Robert A. Figlin, MD: That’s helpful. Thai, one of the areas that we talk about with immuno-oncology agents like nivolumab and others is the so-called immune-related adverse events. How do you manage that? How do you think about it? How do you get other experts in your institution involved to be careful about what’s happening in their pituitary or adrenal gland, their thyroid, and other endocrine organs?
Thai H. Ho, MD, PhD: That’s one of the things I worry about the most when using immunotherapy. Compared to other diseases, most of our patients have 1 kidney, so they tolerate diarrhea very poorly. They can go into acute renal failure. They get hospitalized more often. I really keep track of how many episodes of diarrhea they’re having. They report in to our nurse navigator how many episodes of diarrhea they have. We also keep track of the cough that may be associated with the pneumonitis, and we try to bring them in to the hospital earlier rather than later for, if anything, steroids. Our hospitalists are very aware of some of these side effect profiles.
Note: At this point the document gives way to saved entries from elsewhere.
(* ===== verification/Logic.v ===== *)
(** * A small program logic for the interpreter

    [does ub e m]: from every well-formed state, [m] either returns in a
    well-formed state, having moved [pc] and the exception counter as [e]
    says, or is undefined behaviour, and then [ub] holds.  One rule per
    construct of the monad; the interpreter's definitions are checked by
    applying the rules along their syntax ([does_auto]). *)

From Stdlib Require Import ZArith Lia.
From stdpp Require Import base tactics list numbers.
From S2P Require Import Prelude Cpu.

(** The control-flow effect of a piece of an instruction. *)
Inductive eff :=
| Adv (n : Z)   (** falls through, [n] bytes further *)
| May (n : Z)   (** the same, unless it takes an exception *)
| Go            (** transfers control, without an exception *)
| Jump.         (** anything *)

Definition eff_seq (e1 e2 : eff) : eff :=
  match e1, e2 with
  | Adv a, Adv b => Adv (a + b)
  | Adv a, May b => May (a + b)
  | Adv _, Go | Go, Adv _ | Go, Go => Go
  | _, _ => Jump
  end.

Section logic.
Context {B : Type} `{BB : Bus B} `{BO : !BusOk B}.

Definition eff_holds (e : eff) (s s' : st B) : Prop :=
  match e with
  | Adv n => cpu_pc (cpu s') = u32 (cpu_pc (cpu s) + n) ∧ exc_n s' = exc_n s
  | May n => exc_n s' = exc_n s → cpu_pc (cpu s') = u32 (cpu_pc (cpu s) + n)
  | Go => exc_n s' = exc_n s
  | Jump => True
  end.

Definition does {A} (ub : Prop) (e : eff) (m : M (st B) A) : Prop :=
  ∀ s, st_ok s →
    match m s with
    | Some (_, s') => st_ok s' ∧ eff_holds e s s'
    | None => ub
    end.

Lemma st_ok_pc s : st_ok s → u32 (cpu_pc (cpu s) + 0) = cpu_pc (cpu s).
Proof. intros H. rewrite Z.add_0_r. apply u32_small, H. Qed.

Lemma eff_refl s : st_ok s → eff_holds (Adv 0) s s.
Proof. intros. split; [|done]. by rewrite st_ok_pc. Qed.

Lemma eff_trans e1 e2 s s1 s2 :
  eff_holds e1 s s1 → eff_holds e2 s1 s2 → eff_holds (eff_seq e1 e2) s s2.
Proof.
  destruct e1, e2; simpl; try done.
  - intros [-> ->] [-> ->]. rewrite u32_add_l. by rewrite Z.add_assoc.
  - intros [E ->] H2 Hn. rewrite (H2 Hn), E, u32_add_l. by rewrite Z.add_assoc.
  - intros [_ <-] ->. done.
  - intros <- [_ ->]. done.
  - intros <- ->. done.
Qed.

(** ** Rules *)

Lemma does_ret {A} ub (a : A) : does ub (Adv 0) (mret a).
Proof. intros s Hs. simpl. split; [done|]. by apply eff_refl. Qed.

Lemma does_bind {A A'} ub e1 e2 (m : M (st B) A) (k : A → M (st B) A') :
  does ub e1 m → (∀ a, does ub e2 (k a)) → does ub (eff_seq e1 e2) (m ≫= k).
Proof.
  intros Hm Hk s Hs. specialize (Hm s Hs). unfold mbind, M_bind.
  destruct (m s) as [[a s1]|]; [|done]. destruct Hm as [Hs1 H1].
  specialize (Hk a s1 Hs1). destruct (k a s1) as [[a' s2]|]; [|done].
  destruct Hk as [Hs2 H2]. split; [done|]. by eapply eff_trans.
Qed.

Lemma does_gets {A} ub (f : st B → A) : does ub (Adv 0) (gets f).
Proof. intros s Hs. simpl. split; [done|]. by apply eff_refl. Qed.

(** Weakening of the effect. *)
Definition eff_le (e e' : eff) : Prop :=
  match e, e' with
  | Adv a, Adv b => a = b
  | Adv a, May b => a = b
  | May a, May b => a = b
  | Adv _, Go | Go, Go => True
  | _, Jump => True
  | _, _ => False
  end.

Lemma does_weaken {A} ub e e' (m : M (st B) A) : eff_le e e' → does ub e m → does ub e' m.
Proof.
  intros He Hm s Hs. specialize (Hm s Hs). destruct (m s) as [[a s']|]; [|done].
  destruct Hm as [? H]. split; [done|].
  destruct e, e'; simpl in *; subst; try done; intuition congruence.
Qed.

Lemma does_ub {A} e (m : M (st B) A) (ub ub' : Prop) :
  (ub → ub') → does ub e m → does ub' e m.
Proof.
  intros Hu Hm s Hs. specialize (Hm s Hs). destruct (m s) as [[a s']|]; auto.
Qed.

Lemma does_if {A} ub e (b : bool) (m1 m2 : M (st B) A) :
  (b = true → does ub e m1) → (b = false → does ub e m2) →
  does ub e (if b then m1 else m2).
Proof. destruct b; auto. Qed.

(** A register update that leaves [pc] alone. *)
Lemma does_upd ub f :
  (∀ c, cpu_ok c → cpu_ok (f c)) →
  (∀ c, cpu_pc (f c) = cpu_pc c) → (∀ c, cpu_pending_irq (f c) = cpu_pending_irq c) →
  does ub (Adv 0) (upd f).
Proof.
  intros Hok Hpc Hirq s Hs. unfold upd, modify, with_cpu. destruct Hs.
  split; [split; simpl; auto; by rewrite Hirq|].
  split; simpl; [|done]. rewrite Hpc. symmetry. apply st_ok_pc. by split.
Qed.

Lemma does_upd_go ub f :
  (∀ c, cpu_ok c → cpu_ok (f c)) →
  (∀ c, cpu_pending_irq (f c) = cpu_pending_irq c) →
  does ub Go (upd f).
Proof.
  intros Hok Hirq s Hs. unfold upd, modify, with_cpu. destruct Hs.
  split; [split; simpl; auto; by rewrite Hirq|done].
Qed.

Lemma does_upd_pc ub n : does ub (Adv n) (upd (λ c, set_cpu_pc (cpu_pc c + n) c)).
Proof.
  intros s Hs. unfold upd, modify, with_cpu. destruct Hs.
  split; [split; simpl; auto with cpu|done].
Qed.

(** Bus accesses. *)

Lemma does_access {A} (ub : Prop) (m : M (st B) A) P :
  (bus_ub → ub) → access_ok bus_inv bus_ub m P → does ub (Adv 0) m.
Proof.
  intros Hub Hm s Hs. specialize (Hm s Hs). destruct (m s) as [[v s']|]; [|auto].
  destruct Hm as (Hs' & (Hc & _ & Hn) & _). split; [done|]. split; [|done].
  rewrite st_ok_pc by done. apply (f_equal cpu_pc) in Hc. done.
Qed.

Lemma does_for_each ub (l : list Z) (body : Z → M (st B) unit) :
  (∀ i, does ub (Adv 0) (body i)) → does ub (Adv 0) (for_each l body).
Proof.
  intros Hb. induction l as [|i l IH]; simpl; [apply does_ret|].
  change (Adv 0) with (eff_seq (Adv 0) (Adv 0)). by apply does_bind.
Qed.

Lemma does_fold_each {A} ub (l : list Z) (body : Z → A → M (st B) A) a :
  (∀ i a, does ub (Adv 0) (body i a)) → does ub (Adv 0) (fold_each l body a).
Proof.
  intros Hb. revert a. induction l as [|i l IH]; intros a; simpl; [apply does_ret|].
  change (Adv 0) with (eff_seq (Adv 0) (Adv 0)). by apply does_bind.
Qed.
End logic.

Section bus_rules.
Context {B : Type} `{BB : Bus B} `{BO : !BusOk B} (ub : Prop) (Hub : bus_ub → ub).

Lemma does_rd8 a : does ub (Adv 0) (rd8 a).
Proof. eapply does_access, rd8_ok; done. Qed.
Lemma does_rd16 a : does ub (Adv 0) (rd16 a).
Proof. eapply does_access, rd16_ok; done. Qed.
Lemma does_rd32 a : does ub (Adv 0) (rd32 a).
Proof. eapply does_access, rd32_ok; done. Qed.
Lemma does_wr8 a v : does ub (Adv 0) (wr8 a v).
Proof. eapply does_access, wr8_ok; done. Qed.
Lemma does_wr16 a v : does ub (Adv 0) (wr16 a v).
Proof. eapply does_access, wr16_ok; done. Qed.
Lemma does_wr32 a v : does ub (Adv 0) (wr32 a v).
Proof. eapply does_access, wr32_ok; done. Qed.
End bus_rules.

(** ** Automation *)

Section derived.
Context {B : Type} `{BB : Bus B} `{BO : !BusOk B} (ub : Prop).

Lemma does_bind_adv {A A'} a n (m : M (st B) A) (k : A → M (st B) A') :
  does ub (Adv a) m → (∀ x, does ub (Adv (n - a)) (k x)) → does ub (Adv n) (m ≫= k).
Proof.
  intros Hm Hk. replace n with (a + (n - a)) by lia.
  by apply (does_bind ub (Adv a) (Adv (n - a))).
Qed.
Lemma does_bind_infer {A A'} a b (m : M (st B) A) (k : A → M (st B) A') :
  does ub (Adv a) m → (∀ x, does ub (Adv b) (k x)) → does ub (Adv (a + b)) (m ≫= k).
Proof. apply (does_bind ub (Adv a) (Adv b)). Qed.
Lemma does_bind_may {A A'} a n (m : M (st B) A) (k : A → M (st B) A') :
  does ub (Adv a) m → (∀ x, does ub (May (n - a)) (k x)) → does ub (May n) (m ≫= k).
Proof.
  intros Hm Hk. replace n with (a + (n - a)) by lia.
  by apply (does_bind ub (Adv a) (May (n - a))).
Qed.
Lemma does_bind_jump {A A'} e (m : M (st B) A) (k : A → M (st B) A') :
  does ub e m → (∀ x, does ub Jump (k x)) → does ub Jump (m ≫= k).
Proof.
  intros Hm Hk. apply (does_bind ub Jump Jump); [|done].
  eapply does_weaken; [|done]. by destruct e.
Qed.
Lemma does_bind_go {A A'} e (m : M (st B) A) (k : A → M (st B) A') :
  eff_le e Go → does ub e m → (∀ x, does ub Go (k x)) → does ub Go (m ≫= k).
Proof.
  intros He Hm Hk. apply (does_bind ub Go Go); [|done]. by eapply does_weaken.
Qed.
Lemma does_any_go {A} n (m : M (st B) A) : does ub (Adv n) m → does ub Go m.
Proof. by apply does_weaken. Qed.
Lemma does_eq {A} a n (m : M (st B) A) : does ub (Adv a) m → a = n → does ub (Adv n) m.
Proof. by intros ? ->. Qed.
Lemma does_eq_may {A} a n (m : M (st B) A) : does ub (Adv a) m → a = n → does ub (May n) m.
Proof. intros H ->. by eapply does_weaken; [|exact H]. Qed.
Lemma does_any {A} e (m : M (st B) A) : does ub e m → does ub Jump m.
Proof. apply does_weaken. by destruct e. Qed.
Lemma does_when e (b : bool) (m : M (st B) unit) :
  does ub e m → does ub e (mret tt) → does ub e (when b m).
Proof. by destruct b. Qed.
Lemma does_add_cycles n : does ub (Adv 0) (add_cycles n).
Proof. apply does_upd; intros; auto with cpu. Qed.
End derived.

Create HintDb does.
#[export] Hint Resolve does_ret does_gets does_upd_pc does_add_cycles : does.
#[export] Hint Resolve does_rd8 does_rd16 does_rd32 does_wr8 does_wr16 does_wr32 : does.

(** A register update: it keeps registers in range, [pc] and the interrupt
    level (by the setter lemmas of the [cpu] database, or by computation). *)
Ltac upd_side :=
  intros; first [reflexivity | solve [auto with cpu] | solve [repeat case_match; auto with cpu]].

(** A leaf: a primitive or an operation with a lemma in the database. *)
Ltac does_leaf :=
  lazymatch goal with
  | |- does _ _ (getc _) => apply does_gets
  | |- does _ _ (upd (λ c, set_cpu_pc (cpu_pc c + _) c)) => apply does_upd_pc
  | |- does _ _ (upd _) => first [apply does_upd; [upd_side..] | apply does_upd_go; [upd_side..]]
  | |- does _ _ _ => solve [eauto 4 with does]
  end.

(** Apply the rules along the syntax of the program.  An unknown advance is
    inferred; a known one is checked. *)
Ltac does_auto :=
  cbv zeta;
  lazymatch goal with
  | |- does _ ?e (when _ _) => apply does_when; does_auto
  | |- does _ _ (for_each _ _) =>
      first [apply does_for_each | eapply does_eq; [apply does_for_each|try lia]]; intros; does_auto
  | |- does _ _ (fold_each _ _ _) =>
      first [apply does_fold_each | eapply does_eq; [apply does_fold_each|try lia]]; intros; does_auto
  | |- does _ ?e (if ?b then _ else _) => apply does_if; intros _; does_auto
  | |- does _ (Adv ?n) (_ ≫= _) =>
      tryif is_evar n then (eapply does_bind_infer; [does_auto | intros; does_auto])
      else (eapply does_bind_adv; [does_auto | intros; does_auto])
  | |- does _ (May _) (_ ≫= _) => eapply does_bind_may; [does_auto | intros; does_auto]
  | |- does _ Go (_ ≫= _) =>
      first [eapply (does_bind_go _ (Adv _)); [exact I|solve [does_auto]|intros; does_auto]
            |eapply (does_bind_go _ Go); [exact I|does_auto|intros; does_auto]]
  | |- does _ Jump (_ ≫= _) =>
      first [eapply (does_bind_jump _ (Adv _)); [solve [does_auto]|intros; does_auto]
            |eapply (does_bind_jump _ Jump); [does_auto|intros; does_auto]]
  | |- does _ ?e (_ ≫= _) => is_evar e; eapply does_bind_infer; [does_auto | intros; does_auto]
  | |- does _ ?e _ =>
      tryif is_evar e then does_leaf
      else lazymatch e with
           | Adv ?n => tryif is_evar n then does_leaf else (eapply does_eq; [does_leaf | try lia])
           | May ?n => first [solve [eauto 4 with does] | eapply does_eq_may; [does_leaf | try lia]]
           | Go => first [does_leaf | eapply does_any_go; does_leaf]
           | Jump => first [apply (does_any _ (May 0)); solve [eauto 4 with does]
                          | eapply does_any; does_leaf]
           end
  | |- _ => idtac
  end.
I think it’s important to keep track of some of these immune-related adverse events because diarrhea due to TKI therapy may be managed differently from diarrhea due to colitis. I think that’s important to keep in mind.
Michael B. Atkins, MD: One of the things that we’re doing in the melanoma world, I think, may apply to other diseases as well. Although most of the toxicities from immuno-oncology occur relatively early when you’re giving single-agent nivolumab, it’s not in the first 12 weeks. It’s often in the next 12 weeks. But there are patients who can develop late toxicities. If they’re on therapy for 6 months or greater than a year, we can start seeing things like arthropathies or neuropathies, which can be quite debilitating. And many of those patients who are being treated, at that point may not be getting any more benefit. They may not even have any real disease at that point.
We’ve learned, from data that were presented at the Genitourinary Cancers Symposium, that you can stop therapy. In a lot of those patients who were responders after 6 months or a year, you can stop therapy and they continue to respond. And so, we’ve taken the approach in melanoma that, at a year, if our patient is responding, we do a PET scan. If the PET scan is negative, we stop treatment. If the PET scan is positive, we biopsy the tumor. And 9 out of 10 times, there’s no viable tumor in that specimen. We stop treatment and, virtually, all those patients continue to respond. It may not be the case in kidney cancer, where the degree of complete responses is not quite the same as melanoma or some of the more immune-responsive diseases. But I think there’s a danger in overtreating these patients.
Physicians who have been giving TKIs and trying to continue them as long as the patient is not showing progressive disease don’t fully understand the fact that the mechanism of the immune system and the way it works is different. When we gave high-dose IL-2, 3 weeks of therapy was usually enough to produce a durable response in the patients who were responding. Occasionally, we would give a second cycle of therapy, but we didn’t have to keep treating the patients if we fully activated their immune system against the tumor.